5. If a multi-reader, multi-case (MRMC) comparative effectiveness study was done

  • No, an MRMC comparative effectiveness study was NOT done. This type of study (comparing human readers with and without AI assistance on medical cases) is relevant for AI-powered diagnostic devices, not for physical medical devices like examination gloves.

6. If a standalone (i.e., algorithm only without human-in-the-loop performance) was done

  • Not applicable. There is no algorithm or AI component to this device. The performance is the intrinsic material performance of the glove itself.

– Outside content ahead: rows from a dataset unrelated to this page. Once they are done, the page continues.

(** An upload of a content that the collection is about to remove: it answers
    with success, and its file is gone while its row stays. *)
Theorem upload_races_gc :
  let d1 := (run_ok (Upload (a_request None)) start_db).2 in
  let cs := [CallGarbageCollect; CallUpload (a_request (Some 1))] in
  let r := run_schedule [(0%nat, false); (0%nat, false); (1%nat, false); (0%nat, false); (0%nat, false); (1%nat, false)] (attachment_prog <$> cs) d1 in
  (exists res, returned <$> r.1 !! 1%nat = Some (Some (AnsUpload (Ok res)))) /\
  length (rows (attachments r.2)) = 1%nat /\
  (run_ok (Download (pad 64 "a,b")) r.2).1 = Err ErrFileMissing.
Proof. vm_compute. split_and!; [by eexists|done..]. Qed.
End AttachmentRuns.
(** What an item has to embed: the body of its message, unless blank. *)
Definition to_embed (d : db) (q : QueueItem) : option string :=
  match find_id (Q_MessageID q) (messages d) with
  | Some m => if str_empty (trim_space (Body m)) then None else Some (Body m)
  | None => None
  end.
Definition embeddable (d : db) (items : list QueueItem) : list (Z * string) :=
  omap (fun q => option_map (fun b => (Q_MessageID q, b)) (to_embed d q)) items.
Definition settled (d : db) (items : list QueueItem) : list Z :=
  omap (fun q => match to_embed d q with None => Some (Q_MessageID q) | Some _ => None end) items.

Definition record_all (ids : list Z) (r : EmbeddingRecord) (m : gmap Z EmbeddingRecord) : gmap Z EmbeddingRecord :=
  foldr (fun id m => <[id := r]> m) m ids.

Lemma record_all_lookup ids r m id : record_all ids r m !! id = if bool_decide (id ∈ ids) then Some r else m !! id.
Proof.
  induction ids as [|x ids IH]; [by rewrite bool_decide_false by apply not_elem_of_nil|]. cbn [record_all foldr].
  destruct (decide (id = x)) as [->|Hne].
  - rewrite lookup_insert_eq, bool_decide_true; [done|by left].
  - rewrite lookup_insert_ne by done. fold (record_all ids r m). rewrite IH. rewrite (bool_decide_ext (id ∈ x :: ids) (id ∈ ids)); [done|]. rewrite elem_of_cons. tauto.
Qed.

(** The database after items were completed and vectors recorded. *)
Definition after_batch (ids : list Z) (recorded : list Z) (d : db) : db :=
  set_embeddings (record_all recorded (mkEmbeddingRecord provider_Name provider_Name provider_Dimensions (clock d)) (embeddings d))
    (set_embedding_queue (completed_for ids (clock d) (embedding_queue d)) d).

Lemma after_batch_frame ids recorded d :
  messages (after_batch ids recorded d) = messages d /\ clock (after_batch ids recorded d) = clock d.
Proof. done. Qed.

Lemma after_batch_nil d : after_batch [] [] d = d.
Proof. unfold after_batch. rewrite completed_for_nil. by destruct d. Qed.

Lemma after_batch_after ids1 ids2 rec1 rec2 d :
  after_batch ids2 rec2 (after_batch ids1 rec1 d) = after_batch (ids2 ++ ids1) (rec2 ++ rec1) d.
Proof.
  unfold after_batch. cbn [embeddings embedding_queue clock set_embeddings set_embedding_queue].
  unfold record_all. by rewrite completed_for_app, foldr_app.
Qed.

Lemma to_embed_frame ids recorded d q : to_embed (after_batch ids recorded d) q = to_embed d q.
Proof. done. Qed.

Lemma MarkCompleted_after id d : run_ok (MarkCompleted id) d = (Ok tt, after_batch [id] [] d).
Proof. by rewrite MarkCompleted_run. Qed.
Definition RegisterWebhook (agentName url : string) (events : list string) (secret : string) : W Webhook :=
  match find (fun e => negb (IsValidEvent e)) events with
  | Some e => Ret (Err (EInvalidEvent e))
  | None =>
      if bool_decide (events = []) then Ret (Err ENoEvents)
      else
        let! t := engine_now in
        match ValidateWebhookURL t url with
        | Some err => Ret (Err err)
        | None =>
            let? count := CountWebhooksByAgent agentName in
            if MaxWebhooksPerAgent <=? count then Ret (Err (EMaxWebhooks count))
            else
              let wh id := mkWebhook id agentName url events (hashSecret secret) WebhookStatusActive 0 0 0 in
              let? id := InsertWebhook (wh 0) in
              Ret (Ok (wh id))
        end
  end.
Definition ListWebhooks (agentName : string) : W (list Webhook) := GetWebhooksByAgent agentName.
Definition GetActiveWebhooksForEvent (agentName event : string) : W (list Webhook) := GetActiveWebhooksByEvent agentName event.

(** ** Sending (security.go, delivery.go) *)
Definition ComputeHMACSignature (secret : string) (payload : DeliveryPayload) : string := "sha256=" +:+ hmac_sha256_hex secret payload.

(** The address the transport connects to: the first one the host resolves to,
    unless one of them is private. *)
Definition dial (t : Z) (host : string) : option string :=
  if allowPrivate then Some host
  else match LookupHost t host with
       | None => None
       | Some ips => if existsb private_text ips then None else Some (match ips with ip :: _ => ip | [] => host end)
       end.

(** [http.Client.Do], redirects refused. *)
Definition is_redirect (status : Z) (location : bool) : bool := bool_decide (status ∈ [301; 302; 303; 307; 308]) && location.
Definition post (wh : Webhook) (x : WebhookDelivery) : prog engine (DeliveryError + Z) :=
  match url_Parse (URL wh) with
  | None => Ret (inl BuildRequestFailed)
  | Some (_, host) =>
      let! t := engine_now in
      match dial t host with
      | None => Ret (inl HTTPRequestFailed)
      | Some addr =>
          let req := mkSent addr (URL wh) (Dv_Event x) (Dv_ID x) (Dv_Depth x + 1) (ComputeHMACSignature (SecretHash wh) (Payload x)) (Payload x) in
          Stmt (fun e => set_sent (sent e ++ [req]) e)
               (fun e => Ret (match respond req (length (sent e)) with
                              | Some (status, location) => if is_redirect status location then inl HTTPRequestFailed else inr status
                              | None => inl HTTPRequestFailed
                              end))
               (Ret (inl HTTPRequestFailed))
      end
  end.

Definition retryIntervals : list Z := [1; 5; 30].
Definition maxAttempts : Z := 3.
Definition queueSize : Z := 1000.

(** [retryIntervals[retryIdx]] for an attempt count of at least one. *)
Definition retry_interval (attempts : Z) : Z :=
  let retryIdx := attempts - 1 in
  nth (Z.to_nat (if 3 <=? retryIdx then 2 else retryIdx)) retryIntervals 0.

Definition recordFailure (x : WebhookDelivery) (wh : Webhook) (httpStatus : Z) (errMsg : DeliveryError) : prog engine unit :=
  if Attempts x <? MaxAttempts x
  then let! t := engine_now in
       let! _ := UpdateDeliveryStatus (Dv_ID x) DeliveryStatusRetrying httpStatus (Some errMsg) (Some (t + retry_interval (Attempts x))) None in
       Ret tt
  else let! _ := UpdateDeliveryStatus (Dv_ID x) DeliveryStatusDeadLettered httpStatus (Some errMsg) None None in
       let! _ := RecordFailure (Wh_ID wh) in
       Ret tt.

Definition is_success (status : Z) : bool := (200 <=? status) && (status <? 300).

Definition deliverOne (work : deliveryWork) : prog engine unit :=
  let wh := work_webhook work in
  let! allowed := Wait (Dv_AgentName (work_delivery work)) in
  match allowed with
  | Ok _ =>
      let x := with_attempts (Attempts (work_delivery work) + 1) (work_delivery work) in
      let! _ := UpdateDeliveryAttempts (Dv_ID x) (Attempts x) in
      let! answer := post wh x in
      match answer with
      | inl err => recordFailure x wh 0 err
      | inr status =>
          if is_success status then
            let! t := engine_now in
            let! _ := UpdateDeliveryStatus (Dv_ID x) DeliveryStatusDelivered status None None (Some t) in
            let! _ := RecordSuccess (Wh_ID wh) in
            Ret tt
          else recordFailure x wh status (HTTPCode status)
      end
  | _ => Ret tt
  end.

(** The channel: a send to a full queue is dropped, a receive takes the first. *)
Definition enqueue (work : deliveryWork) : prog engine unit :=
  Stmt (fun e => if Z.of_nat (length (queue e)) <? queueSize then set_queue (queue e ++ [work]) e else e) (fun _ => Ret tt) (Ret tt).
Definition receive : prog engine (option deliveryWork) :=
  Stmt (fun e => set_queue (tail (queue e)) e) (fun e => Ret (head (queue e))) (Ret None).

(** One round of a worker. *)
Definition worker_round : prog engine unit :=
  let! work := receive in
  match work with Some w => deliverOne w | None => Ret tt end.

Definition requeue (ds : list WebhookDelivery) : prog engine unit :=
  for_each ds (fun x =>
    let! wh := GetWebhookByID (WebhookID x) in
    match wh with Ok w => enqueue (mkWork x w) | _ => Ret tt end).

Definition requeuePending : prog engine unit :=
  let! pending := GetPendingDeliveries 100 in
  match pending with Ok ds => requeue ds | _ => Ret tt end.

Definition processRetries : prog engine unit :=
  let! t := engine_now in
  let! ds := GetRetryableDeliveries t 50 in
  match ds with Ok ds => requeue ds | _ => Ret tt end.

Definition purge_round : prog engine unit :=
  let! t := engine_now in
  let! _ := PurgeOldDeadLetters (t - 30 * 24 * 3600) in
  Ret tt.

(** ** Events *)
Definition new_delivery (event : MessageEvent) (t : Z) (wh : Webhook) (id : Z) : WebhookDelivery :=
  mkWebhookDelivery id (Wh_ID wh) (Wh_AgentName wh) (EventType event) (ev_Message event)
    (mkDeliveryPayload (EventType event) (ev_Message event) (ev_FromAgent event) (ev_ToAgent event) (ev_Channel event) (ev_Body event)
       (ev_Priority event) (ev_Metadata event) t)
    DeliveryStatusPending None 0 maxAttempts None None (ev_Depth event) 0 None.

Definition Dispatch (event : MessageEvent) : W unit :=
  if MaxDepth <=? ev_Depth event then Ret (Ok tt)
  else if str_empty (ev_ToAgent event) && negb (str_empty (ev_Channel event)) then Ret (Ok tt)
  else
    let? whs := GetActiveWebhooksForEvent (ev_ToAgent event) (EventType event) in
    let! t := engine_now in
    let! _ := for_each whs (fun wh =>
      let! inserted := InsertDelivery (new_delivery event t wh 0) in
      match inserted with
      | Ok id => enqueue (mkWork (new_delivery event t wh id) wh)
      | _ => Ret tt
      end) in
    Ret (Ok tt).

Definition mention_event (event : MessageEvent) (mentioned : string) : MessageEvent :=
  mkMessageEvent "message.mentioned" (ev_Message event) (ev_FromAgent event) mentioned (ev_Channel event) (ev_Body event)
    (ev_Priority event) (ev_Metadata event) (ev_Depth event) [].
Definition DispatchMentions (event : MessageEvent) : prog engine unit :=
  for_each (MentionedAgents event) (fun mentioned => let! _ := Dispatch (mention_event event mentioned) in Ret tt).
End Service.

7. The Type of Ground Truth Used

  • For physical properties: Measurement against engineering specifications and industry standards (e.g., freedom from pinholes, dimensions, tensile strength).
  • For chemical permeation: Objective measurement of breakthrough time using standardized chemical testing methods (ASTM D6978-05).
  • For biocompatibility (dermal irritation/sensitization): Clinical observation of human subjects for skin reactions following a standardized protocol (Modified Draize-95 Test) and in-vitro/in-vivo biological evaluations per ISO 10993. The "ground truth" is the observed biological response or lack thereof.

8. The Sample Size for the Training Set

  • Not applicable. This device is a physical product and does not involve AI/ML models that require a "training set."

9. How the Ground Truth for the Training Set Was Established

  • Not applicable. As there is no AI/ML component, there is no training set or ground truth establishment for a training set.

§ 880.6250 Non-powdered patient examination glove.

(a)
Identification. A non-powdered patient examination glove is a disposable device intended for medical purposes that is worn on the examiner's hand or finger to prevent contamination between patient and examiner. A non-powdered patient examination glove does not incorporate powder for purposes other than manufacturing. The final finished glove includes only residual powder from manufacturing.(b)
Classification. Class I (general controls). The device, when it is a finger cot, is exempt from the premarket notification procedures in subpart E of part 807 of this chapter subject to the limitations in § 880.9.